The following is a list of pipeline accidents in the United States in 2020. It is one of several lists of U.S. pipeline accidents. See also list of natural gas and oil production accidents in the United States.

Incidents 
This is not a complete list of all pipeline accidents. For natural gas alone, the Pipeline and Hazardous Materials Safety Administration (PHMSA), a United States Department of Transportation agency, has collected data on more than 3,200 accidents deemed serious or significant since 1987.

A "significant incident" results in any of the following consequences:

 fatality or injury requiring in-patient hospitalization
 $50,000 or more in total costs, measured in 1984 dollars
 liquid releases of five or more barrels (42 US gal/barrel)
 releases resulting in an unintentional fire or explosion

PHMSA and the National Transportation Safety Board (NTSB) post incident data, and results of investigations, into accidents involving pipelines that carry a variety of products, including natural gas, oil, diesel fuel, gasoline, kerosene, jet fuel, carbon dioxide, and other substances. Occasionally pipelines are repurposed to carry different products.

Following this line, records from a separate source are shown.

(** [add], lines 158-163.  [add_step] is one iteration:
    [data[i] += plus[i]]. *)
Definition add_step (plus : vec) (i : Z) (data : vec) : result vec :=
  d <- load data i ;;
  p <- load plus i ;;
  store data i (d + p)%float.

Definition add (data plus : vec) : result vec :=
  for_loop (length data) 0 (add_step plus) data.

(** [correlate], lines 165-177.  [correlate_term] is the body of the inner
    loop, [correlate_lag] the inner loop for one lag [k]. *)
Definition correlate_term (data : vec) (n k : Z) (i : Z) (correlation : vec)
  : result vec :=
  ki <- int_add k i ;;
  if ki <? n then
    c <- load correlation k ;;
    x <- load data i ;;
    y <- load data ki ;;
    store correlation k (c + x * y)%float
  else Ok correlation.

Definition correlate_lag (data : vec) (n : Z) (k : Z) (correlation : vec)
  : result vec :=
  for_loop (Z.to_nat n) 0 (correlate_term data n k) correlation.

Definition correlate (data : vec) : result vec :=
  let n := int_of_size (length data) in
  correlation0 <- new_vector n ;;
  for_loop (Z.to_nat n) 0 (correlate_lag data n) correlation0.

(** [decomp[i]]. *)
Definition level (decomp : list decomposition) (i : Z) : result decomposition :=
  if i <? 0 then Err OutOfBounds
  else match decomp !! Z.to_nat i with
       | Some d => Ok d
       | None => Err OutOfBounds
       end.

(** [computeWindowBpm], line 56: the reference length [dCMinLength]. *)
Definition dCMinLength (decomp : list decomposition) (maxDecimation : float)
  : result Z :=
  d0 <- level decomp 0 ;;
  q <- double_to_int (size_to_double (length (snd d0)) / maxDecimation)%float ;;
  int_add q 1.

(** [computeWindowBpm], lines 61-78: one iteration of the loop over the
    levels.  The loop state is the pair ([dCSum], [pace]). *)
Definition envelope_step (decomp : list decomposition) (loop : Z) (st : vec * Z)
  : result (vec * Z) :=
  d <- level decomp loop ;;
  dC <- undersample (snd d) (snd st) ;;
  dC <- normalize (abs dC) ;;
  dCSum <- (if loop =? 0 then Ok dC else add (fst st) dC) ;;
  Ok (dCSum, Z.shiftr (snd st) 1).

(** [computeWindowBpm], lines 56-83: the composite envelope [dCSum]. *)
Definition envelopeSum (decomp : list decomposition) (levels pace : Z)
    (maxDecimation : float) : result vec :=
  minLength <- dCMinLength decomp maxDecimation ;;
  dCSum0 <- new_vector minLength ;;
  st <- for_loop (Z.to_nat levels) 0 (envelope_step decomp) (dCSum0, pace) ;;
  last <- level decomp (levels - 1) ;;
  aC <- normalize (abs (fst last)) ;;
  add (fst st) aC.

(** [computeWindowBpm], lines 85-94: the absolute lag [realLocation] of the
    correlation peak. *)
Definition peakLag (dCSum : vec) (minIndex maxIndex : Z) : result Z :=
  correlated <- correlate dCSum ;;
  correlatedTmp <- slice correlated minIndex maxIndex ;;
  let location := detectPeak correlatedTmp in
  int_add minIndex location.

(** [computeWindowBpm], line 95. *)
Definition bpmOfLag (sampleRate maxDecimation : float) (realLocation : Z) : float :=
  (60.0 / int_to_double realLocation * (sampleRate / maxDecimation))%float.

(** [computeWindowBpm], lines 85-95. *)
Definition windowBpm (sampleRate maxDecimation : float) (minIndex maxIndex : Z)
    (dCSum : vec) : result float :=
  realLocation <- peakLag dCSum minIndex maxIndex ;;
  Ok (bpmOfLag sampleRate maxDecimation realLocation).
(** [loopsOf] keeps, of all the loops of a tree in depth-first order,
    those with the identifier asked for. *)
Lemma loopsOf_filter (node : LoopNode) (loopId : string) :
  loopsOf node loopId =
  List.filter (fun m => String.eqb (loop_id m) loopId) (loops_in node).
Proof.
  induction node as [id occ cs IH] using LoopNode_nested_ind.
  simpl. assert (Hcs :
    flat_map (fun c => match c with inl _ => [] | inr m => loopsOf m loopId end) cs =
    List.filter (fun m => String.eqb (loop_id m) loopId)
      (flat_map (fun c => match c with inl _ => [] | inr m => loops_in m end) cs)).
  { induction cs as [|c cs IHcs]; simpl; [done|].
    rewrite List.filter_app, IHcs.
    - f_equal. destruct c as [s|m]; [done|]. apply IH. by left.
    - intros m Hm. apply IH. by right. }
  rewrite Hcs. by destruct (String.eqb id loopId).
Qed.

Lemma loopsOf_none (node : LoopNode) (loopId : string) :
  (forall m, m ∈ loops_in node -> loop_id m <> loopId) ->
  loopsOf node loopId = [].
Proof.
  intros Hnone. rewrite loopsOf_filter.
  induction (loops_in node) as [|m l IH]; simpl; [done|].
  destruct (String.eqb_spec (loop_id m) loopId) as [Heq|_].
  - destruct (Hnone m); [by left|done].
  - apply IH. intros m' Hm'. apply Hnone. by right.
Qed.
(** The three ways a value can be missing. *)
Lemma valueAt_no_segment (node : LoopNode) (segmentId : string) (i : nat)
    (sub : option nat) :
  (forall s, s ∈ segments_of node -> seg_id s <> segmentId) ->
  valueAt node segmentId i sub = None.
Proof.
  intros Hnone. unfold valueAt.
  destruct (find _ (segments_of node)) as [s|] eqn:Hfind; [|done].
  apply find_some in Hfind as [Hin Heq].
  apply String.eqb_eq in Heq. apply list_elem_of_In in Hin.
  by destruct (Hnone s Hin).
Qed.

Lemma valueAt_no_element (node : LoopNode) (segmentId : string) (i : nat)
    (sub : option nat) (s : Segment) :
  find (fun s => String.eqb (seg_id s) segmentId) (segments_of node) = Some s ->
  i = 0 \/ length (elements s) < i ->
  valueAt node segmentId i sub = None.
Proof.
  intros Hfind Hi. unfold valueAt. rewrite Hfind. simpl.
  destruct i as [|k]; [done|]. simpl.
  destruct Hi as [|Hlen]; [done|].
  rewrite (lookup_ge_None_2 (elements s) k); [done|lia].
Qed.

Lemma valueAt_no_sub_element (node : LoopNode) (segmentId : string) (i j : nat)
    (s : Segment) (e : Element) :
  find (fun s => String.eqb (seg_id s) segmentId) (segments_of node) = Some s ->
  element_at s i = Some e ->
  match e with
  | Plain _ => True
  | Composite subs => j = 0 \/ length subs < j
  end ->
  valueAt node segmentId i (Some j) = None.
Proof.
  intros Hfind He Hj. unfold valueAt. rewrite Hfind. simpl. rewrite He. simpl.
  destruct e as [x|subs]; [done|]. destruct j as [|k]; [done|].
  destruct Hj as [|Hlen]; [done|].
  rewrite (lookup_ge_None_2 subs k); [done|lia].
Qed.

(** The script's calls on an engine node, as query-API calls. *)
Lemma node_value_valueAt (d : Delimiters) (n : LoopNode) :
  let node := {| dn_delims := d; dn_loop := n |} in
  node_value node "CLM01" = element_text d <$> valueAt n "CLM" 1 None /\
  node_value node "CLM02" = element_text d <$> valueAt n "CLM" 2 None /\
  node_value node "SV101" = element_text d <$> valueAt n "SV1" 1 None /\
  node_value node "SV102" = element_text d <$> valueAt n "SV1" 2 None.
Proof. by split_and!. Qed.

Section OverEngine.
Variable g : Grammar.
Variable max_len : nat.
#[local] Abbreviation lib := (engine g max_len).

Lemma engine_service_line (d : Delimiters) (sl : LoopNode) :
  @service_line_record lib {| dn_delims := d; dn_loop := sl |} =
  service_line_of d sl.
Proof. reflexivity. Qed.

Lemma engine_claims (d : Delimiters) (loops : list LoopNode) :
  @claim_record lib <$>
    List.filter (@has_claim_data lib)
      ((fun n => {| dn_delims := d; dn_loop := n |}) <$> loops) =
  flat_map
    (fun claim =>
       match valueAt claim "CLM" 1 None, valueAt claim "CLM" 2 None with
       | None, None => []
       | claim_id, total_charge =>
           [JDict [("claim_id", absent_or_text d claim_id);
                   ("total_charge", absent_or_text d total_charge);
                   ("service_lines",
                    JList (service_line_of d <$> loopsOf claim "2400"))]]
       end) loops.
Proof.
  induction loops as [|n loops IH]; [done|].
  rewrite fmap_cons. simpl List.filter. simpl flat_map. rewrite <- IH.
  assert (Hsl : @claim_record lib {| dn_delims := d; dn_loop := n |} =
    JDict [("claim_id", absent_or_text d (valueAt n "CLM" 1 None));
           ("total_charge", absent_or_text d (valueAt n "CLM" 2 None));
           ("service_lines", JList (service_line_of d <$> loopsOf n "2400"))]).
  { unfold claim_record. simpl select. unfold nodes.
    rewrite <- list_fmap_compose. reflexivity. }
  unfold has_claim_data. simpl get_value.
  destruct (node_value_valueAt d n) as (-> & -> & _ & _).
  destruct (valueAt n "CLM" 1 None), (valueAt n "CLM" 2 None);
    simpl; by rewrite ?Hsl.
Qed.

(** The script over the engine computes the extraction of section 4.5. *)
Lemma engine_extract (fs : filesystem) (path text : string) (d : Delimiters)
    (tree : LoopTree) :
  fs !! path = Some text ->
  detect_delimiters text = Ok d ->
  build g (tokenize d max_len text) = Ok tree ->
  @Claims.extract_claims_from_837p lib fs path = Ok (claims_of d tree).
Proof.
  intros Hf Hd Hbuild.
  rewrite (@extract_claims_ok lib fs path text (d, text)
             (nodes d (root tree) "2300") Hf).
  - unfold nodes, claims_of. by rewrite engine_claims.
  - simpl. unfold open_reader. by rewrite Hd.
  - simpl. unfold parse. simpl. by rewrite Hbuild.
Qed.
End OverEngine.
(** *** The builder keeps every segment *)

Lemma flatten_children_app (cs1 cs2 : list (Segment + LoopNode)) :
  flatten_children flatten (cs1 ++ cs2) =
  flatten_children flatten cs1 ++ flatten_children flatten cs2.
Proof. apply flat_map_app. Qed.

Lemma flatten_stack_cons (fr : Frame) (stack : list Frame) :
  flatten_stack (fr :: stack) =
  flatten_stack stack ++ flatten_children flatten (fr_children fr).
Proof.
  unfold flatten_stack. simpl. rewrite flat_map_app. simpl.
  by rewrite app_nil_r.
Qed.

Lemma flatten_stack_attach (c : Segment + LoopNode) (fr : Frame)
    (stack : list Frame) :
  flatten_stack (attach c fr :: stack) =
  flatten_stack (fr :: stack) ++ flatten_children flatten [c].
Proof.
  rewrite !flatten_stack_cons. simpl. rewrite flatten_children_app.
  by rewrite app_assoc.
Qed.
Lemma nth_error_set_nth_same {A} (i : nat) (v : A) (a : list A) :
  (i < length a)%nat -> nth_error (set_nth i v a) i = Some v.
Proof.
  revert i; induction a as [|x r IH]; intros [|i] H; simpl in *;
    try lia; [reflexivity|]. apply IH. lia.
Qed.

Lemma nth_error_set_nth_other {A} (i j : nat) (v : A) (a : list A) :
  i <> j -> nth_error (set_nth i v a) j = nth_error a j.
Proof.
  revert i j; induction a as [|x r IH]; intros [|i] [|j] H; simpl;
    try reflexivity; try congruence. apply IH. congruence.
Qed.

Lemma clip_ext_range (v l u : Q) :
  l <= u -> l <= clip_ext v (fin l) (fin u) <= u.
Proof.
  intros H. unfold clip_ext.
  destruct (Q.min_spec (Qmax v l) u) as [[_ E]|[_ E]]; rewrite E.
  - split; [apply Q.le_max_r|].
    destruct (Q.min_spec (Qmax v l) u) as [[H1 _]|[H1 E1]]; [lra|].
    rewrite E in E1. rewrite <- E1. lra.
  - split; [exact H | lra].
Qed.

Lemma clip_ext_upper (v l u : Q) : clip_ext v (fin l) (fin u) <= u.
Proof. unfold clip_ext. apply Q.le_min_r. Qed.

Lemma dict_get_set_same {V} (k : string) (v : V) (d : dict V) :
  dict_get k (dict_set k v d) = Some v.
Proof.
  induction d as [|[k' v'] r IH]; simpl.
  - rewrite String.eqb_refl. reflexivity.
  - destruct (String.eqb k' k) eqn:E; simpl; rewrite E; [reflexivity | exact IH].
Qed.

Lemma dict_get_set_other {V} (k k' : string) (v : V) (d : dict V) :
  k' <> k -> dict_get k' (dict_set k v d) = dict_get k' d.
Proof.
  intros Hne. induction d as [|[k0 v0] r IH]; simpl.
  - destruct (String.eqb_spec k k'); [congruence | reflexivity].
  - destruct (String.eqb_spec k0 k) as [E|E]; simpl.
    + subst k0. destruct (String.eqb_spec k k'); [congruence | reflexivity].
    + destruct (String.eqb k0 k'); [reflexivity | exact IH].
Qed.

Lemma dict_keys_set {V} (k : string) (v : V) (d : dict V) (x : string) :
  In x (dict_keys (dict_set k v d)) <-> x = k \/ In x (dict_keys d).
Proof.
  unfold dict_keys. induction d as [|[k0 v0] r IH]; simpl.
  - intuition.
  - destruct (String.eqb_spec k0 k) as [E|E]; simpl.
    + subst k0. intuition.
    + rewrite IH. intuition.
Qed.

Lemma dict_set_nodup {V} (k : string) (v : V) (d : dict V) :
  NoDup (dict_keys d) -> NoDup (dict_keys (dict_set k v d)).
Proof.
  unfold dict_keys. induction d as [|[k0 v0] r IH]; simpl; intros Hn.
  - constructor; [intros [] | constructor].
  - inversion Hn as [|a b Ha Hb]; subst.
    destruct (String.eqb_spec k0 k) as [E|E]; simpl.
    + constructor; assumption.
    + constructor; [|apply IH; exact Hb].
      intros Hin. apply (dict_keys_set k v r k0) in Hin.
      destruct Hin as [Hin|Hin]; [congruence | exact (Ha Hin)].
Qed.

Section FoldDict.

Context {V : Type} (f : string -> V).

Let step := fun (out : dict V) (k : string) => dict_set k (f k) out.

Lemma fold_dict_set_other (ms : list string) (d : dict V) (k : string) :
  ~ In k ms -> dict_get k (fold_left step ms d) = dict_get k d.
Proof.
  revert d. induction ms as [|a ms IH]; intros d Hk; simpl; [reflexivity|].
  rewrite IH by (intros H; apply Hk; right; exact H).
  unfold step. apply dict_get_set_other. intros ->. apply Hk. left. reflexivity.
Qed.

Lemma fold_dict_set_get (ms : list string) (d : dict V) (k : string) :
  In k ms -> dict_get k (fold_left step ms d) = Some (f k).
Proof.
  revert d. induction ms as [|a ms IH]; intros d Hk; [destruct Hk|].
  simpl. destruct (in_dec string_dec k ms) as [Hin|Hnin].
  - apply IH. exact Hin.
  - destruct Hk as [->|Hk]; [|contradiction].
    rewrite fold_dict_set_other by exact Hnin.
    unfold step. apply dict_get_set_same.
Qed.

Lemma fold_dict_set_keys (ms : list string) (d : dict V) (x : string) :
  In x (dict_keys (fold_left step ms d)) <-> In x (dict_keys d) \/ In x ms.
Proof.
  revert d. induction ms as [|a ms IH]; intros d; simpl; [tauto|].
  rewrite IH. unfold step. rewrite dict_keys_set. intuition.
Qed.

Lemma fold_dict_set_nodup (ms : list string) (d : dict V) :
  NoDup (dict_keys d) -> NoDup (dict_keys (fold_left step ms d)).
Proof.
  revert d. induction ms as [|a ms IH]; intros d Hn; simpl; [exact Hn|].
  apply IH. unfold step. apply dict_set_nodup. exact Hn.
Qed.

End FoldDict.

Section Loop.

Variable MODEL_FUNCS : string -> option model_func.
Variable _initial_guesses : string -> list Q -> list Q -> Q -> Q -> list Q.
Variable percentile10 : list Q -> Q.
Variable uniform_draws : nat -> list Q.
Variable curve_fit :
  option (model_func -> list Q -> list Q -> list Q -> list ext * list ext
          -> res (list Q)).

Lemma try_start_attempt (func : model_func) (t y : list Q)
    (bounds : list ext * list ext) (best : fit) (guess : list Q) :
  try_start curve_fit func t y bounds best guess =
  match attempt curve_fit func t y bounds guess with
  | Val (popt, yhat, r) =>
      if ext_lt (fin r) (rss best) then mk_fit popt (fin r) yhat else best
  | Raised => best
  end.
Proof.
  unfold try_start, attempt, try_except.
  destruct curve_fit as [cf|].
  - destruct (cf func t y guess bounds) as [popt|]; cbn [bind]; [|reflexivity].
    destruct (func t popt) as [yhat|]; cbn [bind]; [|reflexivity].
    destruct (residual_sum_squares y yhat); reflexivity.
  - destruct (func t guess) as [yhat|]; cbn [bind]; [|reflexivity].
    destruct (residual_sum_squares y yhat); reflexivity.
Qed.

Lemma attempt_consistent (func : model_func) (t y : list Q)
    (bounds : list ext * list ext) (guess popt yhat : list Q) (r : Q) :
  attempt curve_fit func t y bounds guess = Val (popt, yhat, r) ->
  func t popt = Val yhat /\ residual_sum_squares y yhat = Val r.
Proof.
  unfold attempt. destruct curve_fit as [cf|].
  - destruct (cf func t y guess bounds) as [p|]; cbn [bind]; [|discriminate].
    destruct (func t p) as [yh|] eqn:E; cbn [bind]; [|discriminate].
    destruct (residual_sum_squares y yh) eqn:E2; cbn [bind]; [|discriminate].
    intros H. injection H as <- <- <-. split; assumption.
  - destruct (func t guess) as [yh|] eqn:E; cbn [bind]; [|discriminate].
    destruct (residual_sum_squares y yh) eqn:E2; cbn [bind]; [|discriminate].
    intros H. injection H as <- <- <-. split; assumption.
Qed.

(** The record kept by the loop is coherent: its curve is the model at its
    parameters, and a finite residual is the residual of that curve. *)
Definition coherent (func : model_func) (t y : list Q) (f : fit) : Prop :=
  func t (params f) = Val (y_fit f)
  /\ (rss f = inf
      \/ exists r, rss f = fin r /\ residual_sum_squares y (y_fit f) = Val r).

Lemma try_start_coherent (func : model_func) (t y : list Q)
    (bounds : list ext * list ext) (best : fit) (guess : list Q) :
  coherent func t y best ->
  coherent func t y (try_start curve_fit func t y bounds best guess).
Proof.
  intros Hb. rewrite try_start_attempt.
  destruct (attempt curve_fit func t y bounds guess) as [[[popt yhat] r]|] eqn:E;
    [|exact Hb].
  destruct (ext_lt (fin r) (rss best)); [|exact Hb].
  apply attempt_consistent in E. destruct E as [E1 E2].
  split; [exact E1|]. right. exists r. split; [reflexivity | exact E2].
Qed.

Lemma fold_try_start_coherent (func : model_func) (t y : list Q)
    (bounds : list ext * list ext) (starts : list (list Q)) (best : fit) :
  coherent func t y best ->
  coherent func t y (fold_left (try_start curve_fit func t y bounds) starts best).
Proof.
  revert best. induction starts as [|g r IH]; intros best Hb; simpl;
    [exact Hb|].
  apply IH. apply try_start_coherent. exact Hb.
Qed.

Lemma try_start_decreases (func : model_func) (t y : list Q)
    (bounds : list ext * list ext) (best : fit) (guess : list Q) :
  ext_le (rss (try_start curve_fit func t y bounds best guess)) (rss best)
  /\ forall popt yhat r,
       attempt curve_fit func t y bounds guess = Val (popt, yhat, r) ->
       ext_le (rss (try_start curve_fit func t y bounds best guess)) (fin r).
Proof.
  rewrite try_start_attempt.
  destruct (attempt curve_fit func t y bounds guess) as [[[popt yhat] r]|] eqn:E.
  - destruct (ext_lt (fin r) (rss best)) eqn:L.
    + split.
      * unfold ext_le. cbn [rss].
        destruct (rss best) as [b|]; simpl in *; [|reflexivity].
        apply Qlt_bool_iff in L. apply Qlt_bool_false. lra.
      * intros p yh r' H. injection H as <- <- <-. apply ext_le_refl.
    + split; [apply ext_le_refl|].
      intros p yh r' H. injection H as <- <- <-. exact L.
  - split; [apply ext_le_refl | discriminate].
Qed.

Lemma fold_try_start_minimal (func : model_func) (t y : list Q)
    (bounds : list ext * list ext) (starts : list (list Q)) (best : fit) :
  let result := fold_left (try_start curve_fit func t y bounds) starts best in
  ext_le (rss result) (rss best)
  /\ forall guess popt yhat r,
       In guess starts ->
       attempt curve_fit func t y bounds guess = Val (popt, yhat, r) ->
       ext_le (rss result) (fin r).
Proof.
  revert best. induction starts as [|g s IH]; intros best; cbn zeta.
  - split; [apply ext_le_refl|]. intros ? ? ? ? [].
  - cbn [fold_left].
    destruct (IH (try_start curve_fit func t y bounds best g)) as [I1 I2].
    destruct (try_start_decreases func t y bounds best g) as [D1 D2].
    split; [eapply ext_le_trans; eassumption|].
    intros guess popt yhat r [<-|Hin] Ha.
    + eapply ext_le_trans; [exact I1|]. eapply D2. exact Ha.
    + eapply I2; eassumption.
Qed.

Lemma fit_model_unfold (model : string) (func : model_func) (t y : list Q)
    (t0_hint C_hint : option Q) (n_starts : Z) (best : fit) :
  MODEL_FUNCS model = Some func ->
  fit_model MODEL_FUNCS _initial_guesses percentile10 uniform_draws curve_fit
    model t y t0_hint C_hint n_starts = Val best ->
  exists p0 y0 jitters,
    func t p0 = Val y0
    /\ starts_of _initial_guesses percentile10 uniform_draws model t y t0_hint C_hint n_starts = Val (p0 :: jitters)
    /\ best = fold_left (try_start curve_fit func t y (_bounds model t y))
                (p0 :: jitters) (mk_fit p0 inf y0).
Proof.
  intros Hm. unfold fit_model, starts_of. rewrite Hm.
  destruct (_bounds model t y) as [lb ub].
  match goal with
  | |- context [func t ?p] => set (p0 := p)
  end.
  destruct (func t p0) as [y0|] eqn:E0; cbn [bind]; [|discriminate].
  destruct (jittered_starts uniform_draws p0 lb ub 0 _) as [js|];
    cbn [bind]; [|discriminate].
  intros H. injection H as <-.
  exists p0, y0, js. repeat split; first [exact E0 | reflexivity].
Qed.

(** X21.  Whatever [fit_model] returns is coherent: the fitted curve is the
    model evaluated at the returned parameters, and a finite residual is the
    residual sum of squares of exactly that curve. *)
Theorem fit_model_result_is_coherent :
  forall (model : string) (func : model_func) (t y : list Q)
         (t0_hint C_hint : option Q) (n_starts : Z) (best : fit),
    MODEL_FUNCS model = Some func ->
    fit_model MODEL_FUNCS _initial_guesses percentile10 uniform_draws curve_fit
      model t y t0_hint C_hint n_starts = Val best ->
    func t (params best) = Val (y_fit best)
    /\ (rss best = inf
        \/ exists r, rss best = fin r
                     /\ residual_sum_squares y (y_fit best) = Val r).
Proof.
  intros model func t y h1 h2 n best Hm Hf.
  destruct (fit_model_unfold model func t y h1 h2 n best Hm Hf)
    as [p0 [y0 [js [E0 [_ ->]]]]].
  apply fold_try_start_coherent. split; [exact E0 | left; reflexivity].
Qed.

(** X22.  The loop keeps the lowest residual: no start whose optimisation
    and evaluation succeed has a residual sum of squares below the one
    returned. *)
Theorem fit_model_keeps_lowest_rss :
  forall (model : string) (func : model_func) (t y : list Q)
         (t0_hint C_hint : option Q) (n_starts : Z) (best : fit)
         (starts : list (list Q)) (guess popt yhat : list Q) (r : Q),
    MODEL_FUNCS model = Some func ->
    fit_model MODEL_FUNCS _initial_guesses percentile10 uniform_draws curve_fit
      model t y t0_hint C_hint n_starts = Val best ->
    starts_of _initial_guesses percentile10 uniform_draws model t y t0_hint C_hint n_starts = Val starts ->
    In guess starts ->
    attempt curve_fit func t y (_bounds model t y) guess = Val (popt, yhat, r) ->
    exists rb, rss best = fin rb /\ rb <= r.
Proof.
  intros model func t y h1 h2 n best starts guess popt yhat r Hm Hf Hs Hin Ha.
  destruct (fit_model_unfold model func t y h1 h2 n best Hm Hf)
    as [p0 [y0 [js [E0 [Es ->]]]]].
  rewrite Es in Hs. injection Hs as <-.
  destruct (fold_try_start_minimal func t y (_bounds model t y) (p0 :: js)
              (mk_fit p0 inf y0)) as [_ Hmin].
  specialize (Hmin guess popt yhat r Hin Ha). unfold ext_le in Hmin.
  destruct (rss _) as [rb|]; simpl in Hmin; [|discriminate].
  exists rb. split; [reflexivity|]. apply Qlt_bool_false in Hmin. exact Hmin.
Qed.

On May 4, a gas transmission pipeline exploded and burned in Fleming County, Kentucky. There were no injuries.
On May 5, a leak occurred in a relief line, at a Keystone Pipeline Terminal in Beaumont, Texas. About 18,500 gallons of crude oil were spilled. The cause seemed to be internal corrosion.
On July 28, a gas line explosion and fire occurred in Martin County, Texas, which injured four workers. A ditching truck hit an existing high-pressure gas line, causing an explosion and fire.
On July 29, a contractor ruptured a gas pipeline in Mont Belvieu, Texas, causing an explosion and fire. There were no injuries.
2020 Colonial Pipeline oil spill: On August 14, a Colonial Pipeline mainline, a 40-inch pipeline, was discovered to be leaking in the Oehler Nature Preserve near Huntersville, North Carolina. Approximately 1.2 million gallons of gasoline were spilled. The leak was near a previously repaired area.
On August 18, an El Paso Natural Gas transmission pipeline exploded and burned near Midland, Texas. There were no injuries.
On August 21, a dredging vessel hit a submerged Enterprise Products propane pipeline in the harbor of Corpus Christi, Texas, causing an explosion and fire. Five of the crew were killed, and six others were injured.
On September 10, Florida Gas Transmission’s 12-inch Sanford Lateral gas pipeline ruptured and subsequently ignited in Sanford, Florida.  The size of the burn area around the rupture site was determined to be 515 feet by 100 feet. 20 nearby homes were evacuated, but there were no injuries reported.
On September 24, Florida Gas Transmission’s FLMEA-21 18-inch pipeline ruptured and ejected multiple pieces of pipeline into the air in Lake Worth, Florida. There was no fire and no injuries, but the outside lane of northbound traffic on the Florida Turnpike was closed while FGT assessed the damage and initiated repairs. An unknown number of people were evacuated from commercial businesses and a nearby elementary school.
On September 24, Natural Gas Pipeline Company of America's 20-inch Indian Basin Pipeline ruptured and released approximately 31,757 MCF (31,757,000 cubic feet) of natural gas in Eddy County, New Mexico. There was no fire or injuries.
On December 24, a gas transmission pipeline exploded and burned, in Lyons, Nebraska. There were no injuries. Scores and gouges on the pipe suggested earlier damage caused the failure.